Unifrance şirketi ile işbirliği yapan oyuncu, sadece Fransa'da değil, yurtdışında da rol aldı: İtalya, Yugoslavya, Brezilya. Ancak yurtdışında kariyerinin başında fark edildi: 1958'de Amerika Birleşik Devletleri'nde çalışırken, Françoise Sagan'ın kült kitabı Hello, Hüzün'ün film uyarlamasında Elsa rolünü oynadı. Bir aktrisin kariyerinde özellikle önemli olan, Fantômas hakkında bir dizi filmdi - her durumda, Demonjo'nun Sovyetler Birliği'nde inanılmaz bir popülerlik kazanması onun sayesinde oldu. “Fandor'un gelini”nin saç kesimi, giyim tarzı, tavrı milyonlarca izleyici için bir referans noktası haline geldi. Jean Marais ve Louis de Funes ile birlikte Demongeot, Moskova Film Festivali'ne gelen SSCB'yi ziyaret etti.
Evlilikten sonra
1966'da oyuncu, ünlü yazarın oğlu Mark Simenon ile bir araya geldi. Toplantı her ikisi için de bir "yıldırım çarpması"ydı. Hem Simenon hem de Demongeot, o sırada var olan evlilik ilişkisini sonlandırdı - Mylène fotoğrafçı Henri Coste ile evlendi - ve 1968'de evlendi. Genç Simenon film endüstrisinde çalıştı, senarist ve yönetmendi ve Mylene kendini ailesine ve kocasının projelerini desteklemeye adadı, kariyerini daha da geliştirmeyi reddetti.

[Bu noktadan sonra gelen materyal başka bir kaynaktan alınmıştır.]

Lemma example_conforms : conforms 5 example_hash example_metadata 3 example_conversation.
Proof.
  split.
  - vm_compute. done.
  - split; [done|]. eexists. vm_compute. reflexivity.
  - repeat constructor; try (vm_compute; done).
  - exists (literal [(bs "m", PDict (literal [(bs "ut_metadata", PInt 3)])); (bs "metadata_size", PInt 11)]), [].
    split; [|reflexivity]. split; [split; done|]. eexists. split; [reflexivity|]. vm_compute. reflexivity.
  - exists 1%Z. split; [vm_compute; reflexivity|]. split; [apply NoDup_singleton|]. split.
    + intros p. cbn. rewrite list_elem_of_singleton. lia.
    + intros [|i] p Hi; cbn in Hi; [injection Hi as <-; vm_compute; done|done].
  - constructor; [|constructor]. split.
    + constructor; [split; done|]. constructor; [|constructor]. split; [split; done|].
      right. exists 7%Z, [], []. split; [vm_compute; reflexivity|done].
    + exists (literal [(bs "msg_type", PInt 1); (bs "piece", PInt 0); (bs "total_size", PInt 11)]), (Some 11%Z).
      split; [|split; [reflexivity|by right]]. split; [split; done|]. eexists. split; [reflexivity|].
      vm_compute. reflexivity.
Qed.

Lemma example_timeouts : timeouts_ok DEFAULT_TIMEOUTS.
Proof. by split. Qed.

Lemma fetch_metadata_outcome_witness :
  exists outcome n', fetch_metadata true example_sha1 5 300 (bs "123456789012") example_hash example_address
    DEFAULT_TIMEOUTS example_net = (outcome, n') /\ sock n' = Closed /\ outcome = Ok example_metadata.
Proof.
  pose proof (fetch_metadata_outcome true example_sha1 5 300 (bs "123456789012") example_hash example_address
    DEFAULT_TIMEOUTS example_net eq_refl eq_refl example_timeouts ltac:(done) eq_refl ltac:(vm_compute; lia)) as H.
  destruct (fetch_metadata _ _ _ _ _ _ _ _ _) as [outcome n'] eqn:Hf.
  exists outcome, n'. vm_compute in Hf. injection Hf as <- <-. done.
Defined.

Simenon tarafından çekilen filmlerde, televizyon filmlerinde ve mini dizilerde rol almaya devam edecek. Ancak Demonjo'nun onlarca yıl boyunca yaşamının ana anlamı aile mutluluğu olacak ve Mylene bunun bir çift olduğunu iddia ediyor. Seksenlerde, çift Toulon yakınlarındaki Akdeniz'deki Porquerolles adasına taşındı ve 1990'da ikinci düğün yapıldı - bu kez uzun bir elbise ve ciddi bir tören için gereken her şeyle bir Katolik kilisesinde Simenon'un işi. 1999'da son yolculukları gerçekleşti - Japonya'ya.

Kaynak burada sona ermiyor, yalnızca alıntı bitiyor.